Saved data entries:
__________
(** ** Remote calls *)
(** The registers and words of a call: the function with its instruction set, the
    return address, four arguments in registers and the others above the stack
    pointer, every other register as it was.  The stack pointer is aligned as the calling
    convention wants if the thread's was and an even number of arguments is on the
    stack. *)
Definition frame_for (func : Z) (args : list Z) (saved r : procfs_greg) (words : list qact) (fd : Z) : Prop :=
  gpr r ARM_REG_PC = u32 (Z.ldiff func 1) ∧ Z.testbit (spsr r) 5 = Z.testbit func 0 ∧ gpr r ARM_REG_LR = DUMMY_RETURN ∧
  (∀ (i : nat) a, ztake 4 args !! i = Some a → gpr r (Z.of_nat i) = u32 a) ∧
  gpr r ARM_REG_SP = gpr saved ARM_REG_SP - zlen (zdrop 4 args) * 4 ∧
  (∀ (i : nat) a, zdrop 4 args !! i = Some a → MemoryWritten fd (gpr r ARM_REG_SP + Z.of_nat i * 4) (le_bytes 4 a) ∈ words) ∧
  (∀ i, zlen (ztake 4 args) ≤ i < ARM_REG_SP → gpr r i = gpr saved i) ∧
  ((8 | gpr saved ARM_REG_SP) → Z.Even (zlen (zdrop 4 args)) → (8 | gpr r ARM_REG_SP)).
Lemma enter_function_spec func args saved :
  let r := enter_function func args saved in
  gpr r ARM_REG_PC = u32 (Z.ldiff func 1) ∧ Z.testbit (spsr r) 5 = Z.testbit func 0 ∧
  (∀ (i : nat) a, ztake 4 args !! i = Some a → gpr r (Z.of_nat i) = u32 a) ∧
  (∀ i, zlen (ztake 4 args) ≤ i < ARM_REG_PC → gpr r i = gpr saved i).
Proof.
  intros r. assert (Hn : zlen (ztake 4 args) ≤ 4) by (rewrite zlen_ztake; lia). pose proof (zlen_nonneg (ztake 4 args)).
  subst r. unfold enter_function. match goal with |- context [set_args 0 _ ?q] => set (r0 := q) end.
  assert (Hb : Z.land func 1 = Z.b2z (Z.testbit func 0)).
  { change 1 with (Z.ones 1). rewrite Z.land_ones by lia. by rewrite <- Z.bit0_mod. }
  assert (H0 : gpr r0 ARM_REG_PC = u32 (Z.ldiff func 1) ∧ Z.testbit (spsr r0) 5 = Z.testbit func 0 ∧ ∀ i, i < ARM_REG_PC → gpr r0 i = gpr saved i).
  { subst r0. rewrite Hb. change PSR_T_BIT with (2 ^ 5). destruct (Z.testbit func 0) eqn:E0; cbn [Z.b2z Z.eqb negb gpr spsr set_gpr].
    - split_and!; [done|by rewrite Z.lor_spec, Z.pow2_bits_true, orb_true_r by lia|]. intros i Hi. cbn. by rewrite (proj2 (Z.eqb_neq _ _)) by lia.
    - split_and!; [|by rewrite Z.ldiff_spec, Z.pow2_bits_true, andb_false_r by lia|].
      + cbn. f_equal. apply Z.bits_inj'. intros n Hn'. rewrite Z.ldiff_spec. destruct (decide (n = 0)) as [->|]; [by rewrite E0|].
        replace (Z.testbit 1 n) with false; [by rewrite andb_true_r|]. symmetry. apply Z.bits_above_log2; cbn; lia.
      + intros i Hi. cbn. by rewrite (proj2 (Z.eqb_neq _ _)) by lia. }
  destruct H0 as (Hpc & Hs & Hr). rewrite set_args_spsr. split_and!; [|done| |].
  - rewrite set_args_other; [done|]. unfold ARM_REG_PC. lia.
  - intros i a Hi. rewrite <- (Z.add_0_l (Z.of_nat i)). by apply set_args_at.
  - intros i Hi. rewrite set_args_other by lia. apply Hr. lia.
Qed.
Lemma frame_spec fd func args saved : zlen (zdrop 4 args) * 4 ≤ gpr saved ARM_REG_SP < 2 ^ 32 →
  frame_for func args saved (frame func args saved)
    (pushed_words fd (reverse (zdrop 4 args)) (enter_function func args saved)) fd.
Proof.
  intros Hsp. destruct (enter_function_spec func args saved) as (Hpc & Hs & Ha & Hr). set (e := enter_function func args saved) in *.
  assert (Hn : zlen (ztake 4 args) ≤ 4) by (rewrite zlen_ztake; lia).
  assert (Esp : gpr e ARM_REG_SP = gpr saved ARM_REG_SP) by (apply Hr; unfold ARM_REG_SP, ARM_REG_PC; lia).
  assert (Hsp' : zlen (reverse (zdrop 4 args)) * 4 ≤ gpr e ARM_REG_SP < 2 ^ 32) by (by rewrite zlen_reverse, Esp).
  assert (Eframe : gpr (frame func args saved) ARM_REG_SP = gpr saved ARM_REG_SP - zlen (zdrop 4 args) * 4).
  { unfold frame. cbn [gpr set_gpr]. change (ARM_REG_SP =? ARM_REG_LR) with false. cbn iota. fold e.
    by rewrite pushed_regs_sp, zlen_reverse, Esp. }
  assert (Hother : ∀ i, i ≠ ARM_REG_SP → i ≠ ARM_REG_LR → gpr (frame func args saved) i = gpr e i).
  { intros i H1 H2. unfold frame. cbn [gpr set_gpr]. rewrite (proj2 (Z.eqb_neq _ _)) by done. by rewrite pushed_regs_other. }
  unfold frame_for. split_and!.
  - by rewrite Hother.
  - unfold frame. cbn [spsr set_gpr]. by rewrite pushed_regs_spsr.
  - done.
  - intros i a Hi. pose proof (lookup_lt_Some _ _ _ Hi). unfold zlen in Hn. rewrite Hother by (unfold ARM_REG_SP, ARM_REG_LR; lia). by apply Ha.
  - exact Eframe.
  - intros i a Hi. rewrite Eframe. pose proof (lookup_lt_Some _ _ _ Hi) as Hlt. set (n := length (zdrop 4 args)) in *.
    apply (list_elem_of_lookup_2 _ (n - S i)). rewrite (pushed_words_at fd _ _ Hsp' _ a).
    + do 2 f_equal. rewrite Esp. unfold zlen. fold n. lia.
    + rewrite reverse_lookup by (fold n; lia). fold n. by replace (n - S (n - S i))%nat with i by lia.
  - intros i [Hi1 Hi2]. pose proof (zlen_nonneg (ztake 4 args)). rewrite Hother by (unfold ARM_REG_SP, ARM_REG_LR in *; lia).
    apply Hr. unfold ARM_REG_SP, ARM_REG_PC in *. lia.
  - rewrite Eframe. intros [a Ea] [b Eb]. rewrite Ea, Eb. exists (a - b). lia.
Qed.
(** Otherwise it is not: the injector does not align it. *)
Lemma odd_arguments_misalign : gpr (frame 0x5000 [1; 2; 3; 4; 5] (mk_greg (λ _, 0x8000) 0)) ARM_REG_SP mod 8 = 4.
Proof. reflexivity. Qed.

Section claims.
Context {K : Type} `{QnxHeaders} `{QnxLaws K}.
Implicit Types (s : qinjector K) (k : K).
__________
**PROBLEM STATEMENT:**
After locating the line that contains "Lemma enter_function_spec func", please copy exactly every line from the start of the records through it, and nothing else.

**RESPONSE TO THE TASK:**
(** ** Remote calls *)
(** The registers and words of a call: the function with its instruction set, the
    return address, four arguments in registers and the others above the stack
    pointer, every other register as it was.  The stack pointer is aligned as the calling
    convention wants if the thread's was and an even number of arguments is on the
    stack. *)
Definition frame_for (func : Z) (args : list Z) (saved r : procfs_greg) (words : list qact) (fd : Z) : Prop :=
  gpr r ARM_REG_PC = u32 (Z.ldiff func 1) ∧ Z.testbit (spsr r) 5 = Z.testbit func 0 ∧ gpr r ARM_REG_LR = DUMMY_RETURN ∧
  (∀ (i : nat) a, ztake 4 args !! i = Some a → gpr r (Z.of_nat i) = u32 a) ∧
  gpr r ARM_REG_SP = gpr saved ARM_REG_SP - zlen (zdrop 4 args) * 4 ∧
  (∀ (i : nat) a, zdrop 4 args !! i = Some a → MemoryWritten fd (gpr r ARM_REG_SP + Z.of_nat i * 4) (le_bytes 4 a) ∈ words) ∧
  (∀ i, zlen (ztake 4 args) ≤ i < ARM_REG_SP → gpr r i = gpr saved i) ∧
  ((8 | gpr saved ARM_REG_SP) → Z.Even (zlen (zdrop 4 args)) → (8 | gpr r ARM_REG_SP)).
Lemma enter_function_spec func args saved :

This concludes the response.